| YOUR GOAL |
Each line below from the one containing "<| fresh := h" through the one containing "ok ← ask calloc_ok;" is to be given again exactly, and no line outside that span.
#### RECORDS SUPPLIED
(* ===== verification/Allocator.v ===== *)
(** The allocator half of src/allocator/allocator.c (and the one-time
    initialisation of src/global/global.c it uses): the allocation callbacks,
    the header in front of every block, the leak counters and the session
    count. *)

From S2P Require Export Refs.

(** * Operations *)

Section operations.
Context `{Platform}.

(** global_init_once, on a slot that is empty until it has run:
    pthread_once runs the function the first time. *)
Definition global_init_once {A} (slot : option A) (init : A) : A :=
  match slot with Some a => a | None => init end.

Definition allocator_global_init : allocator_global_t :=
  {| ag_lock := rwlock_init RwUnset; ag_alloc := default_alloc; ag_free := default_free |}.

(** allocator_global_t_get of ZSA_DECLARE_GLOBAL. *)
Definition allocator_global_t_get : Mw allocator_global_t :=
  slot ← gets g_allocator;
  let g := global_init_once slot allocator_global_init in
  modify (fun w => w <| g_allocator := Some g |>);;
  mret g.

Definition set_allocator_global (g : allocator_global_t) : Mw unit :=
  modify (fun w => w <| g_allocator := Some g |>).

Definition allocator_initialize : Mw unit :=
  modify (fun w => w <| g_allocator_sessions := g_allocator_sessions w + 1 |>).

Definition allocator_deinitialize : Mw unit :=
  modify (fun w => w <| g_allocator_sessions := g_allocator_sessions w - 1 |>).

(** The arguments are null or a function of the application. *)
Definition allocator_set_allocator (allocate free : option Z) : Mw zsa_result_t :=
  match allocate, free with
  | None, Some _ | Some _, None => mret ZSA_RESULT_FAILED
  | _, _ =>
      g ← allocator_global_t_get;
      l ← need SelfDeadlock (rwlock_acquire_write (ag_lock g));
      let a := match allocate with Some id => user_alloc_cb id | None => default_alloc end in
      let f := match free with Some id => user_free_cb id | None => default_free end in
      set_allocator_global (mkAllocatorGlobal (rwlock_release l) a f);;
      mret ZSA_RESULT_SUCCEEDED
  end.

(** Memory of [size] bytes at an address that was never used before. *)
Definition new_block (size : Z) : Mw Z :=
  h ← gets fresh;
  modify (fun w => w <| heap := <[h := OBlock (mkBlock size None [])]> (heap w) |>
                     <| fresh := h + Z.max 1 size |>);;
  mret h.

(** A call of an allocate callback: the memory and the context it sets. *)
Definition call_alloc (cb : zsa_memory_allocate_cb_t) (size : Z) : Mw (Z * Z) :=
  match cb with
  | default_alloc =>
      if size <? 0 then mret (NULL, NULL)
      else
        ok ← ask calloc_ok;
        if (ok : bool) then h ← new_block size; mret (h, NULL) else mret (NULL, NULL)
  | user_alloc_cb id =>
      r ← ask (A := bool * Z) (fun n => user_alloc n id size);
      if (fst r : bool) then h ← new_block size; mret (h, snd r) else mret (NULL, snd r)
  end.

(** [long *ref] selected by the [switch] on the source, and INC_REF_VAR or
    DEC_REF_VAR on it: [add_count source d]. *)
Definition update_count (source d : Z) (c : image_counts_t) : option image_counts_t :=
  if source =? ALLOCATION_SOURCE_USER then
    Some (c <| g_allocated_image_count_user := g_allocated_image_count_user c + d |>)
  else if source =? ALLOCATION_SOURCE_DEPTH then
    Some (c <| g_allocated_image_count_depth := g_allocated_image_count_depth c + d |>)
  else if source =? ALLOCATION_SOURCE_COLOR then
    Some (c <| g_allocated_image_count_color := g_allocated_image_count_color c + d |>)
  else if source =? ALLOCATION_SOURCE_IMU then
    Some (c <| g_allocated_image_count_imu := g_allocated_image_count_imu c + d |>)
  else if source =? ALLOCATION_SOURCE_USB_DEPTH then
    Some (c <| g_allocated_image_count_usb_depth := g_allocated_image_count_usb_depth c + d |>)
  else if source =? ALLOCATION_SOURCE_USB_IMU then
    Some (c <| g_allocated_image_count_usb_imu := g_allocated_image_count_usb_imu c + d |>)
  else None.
########
#### RECORDS SUPPLIED
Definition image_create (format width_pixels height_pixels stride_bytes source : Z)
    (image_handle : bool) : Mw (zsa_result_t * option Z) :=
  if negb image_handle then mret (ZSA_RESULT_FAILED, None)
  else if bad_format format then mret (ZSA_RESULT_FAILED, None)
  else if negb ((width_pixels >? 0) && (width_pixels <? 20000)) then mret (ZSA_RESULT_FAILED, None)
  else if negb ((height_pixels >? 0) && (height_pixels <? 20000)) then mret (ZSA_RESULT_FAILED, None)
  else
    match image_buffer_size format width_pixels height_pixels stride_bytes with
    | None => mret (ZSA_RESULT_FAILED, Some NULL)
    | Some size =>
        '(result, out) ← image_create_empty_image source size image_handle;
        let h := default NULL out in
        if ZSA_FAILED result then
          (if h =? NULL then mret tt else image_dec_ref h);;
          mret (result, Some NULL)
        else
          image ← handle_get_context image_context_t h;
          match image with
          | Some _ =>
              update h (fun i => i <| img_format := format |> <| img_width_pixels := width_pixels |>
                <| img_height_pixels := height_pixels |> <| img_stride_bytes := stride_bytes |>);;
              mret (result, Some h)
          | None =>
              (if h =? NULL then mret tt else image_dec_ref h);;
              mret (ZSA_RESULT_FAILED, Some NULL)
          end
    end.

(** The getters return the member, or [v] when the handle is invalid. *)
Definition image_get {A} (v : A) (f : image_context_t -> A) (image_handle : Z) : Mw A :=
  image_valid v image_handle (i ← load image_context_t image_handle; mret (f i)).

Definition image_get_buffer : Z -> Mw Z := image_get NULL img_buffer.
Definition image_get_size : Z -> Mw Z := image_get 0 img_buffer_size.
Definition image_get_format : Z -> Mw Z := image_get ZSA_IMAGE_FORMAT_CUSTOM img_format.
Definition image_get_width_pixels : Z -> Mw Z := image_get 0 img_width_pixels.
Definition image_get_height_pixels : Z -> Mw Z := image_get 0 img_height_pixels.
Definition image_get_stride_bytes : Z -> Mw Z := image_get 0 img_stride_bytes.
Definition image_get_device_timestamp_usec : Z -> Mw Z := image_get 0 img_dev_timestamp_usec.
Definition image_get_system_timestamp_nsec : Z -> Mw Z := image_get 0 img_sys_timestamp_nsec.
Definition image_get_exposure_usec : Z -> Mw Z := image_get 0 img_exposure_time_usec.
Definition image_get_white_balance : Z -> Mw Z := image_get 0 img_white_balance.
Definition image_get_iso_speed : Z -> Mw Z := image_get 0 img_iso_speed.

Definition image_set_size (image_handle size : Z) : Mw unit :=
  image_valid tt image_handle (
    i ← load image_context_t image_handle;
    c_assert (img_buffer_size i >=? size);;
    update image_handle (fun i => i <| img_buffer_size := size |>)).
########
| OUTPUT FOR THIS EXERCISE |
                     <| fresh := h + Z.max 1 size |>);;
  mret h.

(** A call of an allocate callback: the memory and the context it sets. *)
Definition call_alloc (cb : zsa_memory_allocate_cb_t) (size : Z) : Mw (Z * Z) :=
  match cb with
  | default_alloc =>
      if size <? 0 then mret (NULL, NULL)
      else
        ok ← ask calloc_ok;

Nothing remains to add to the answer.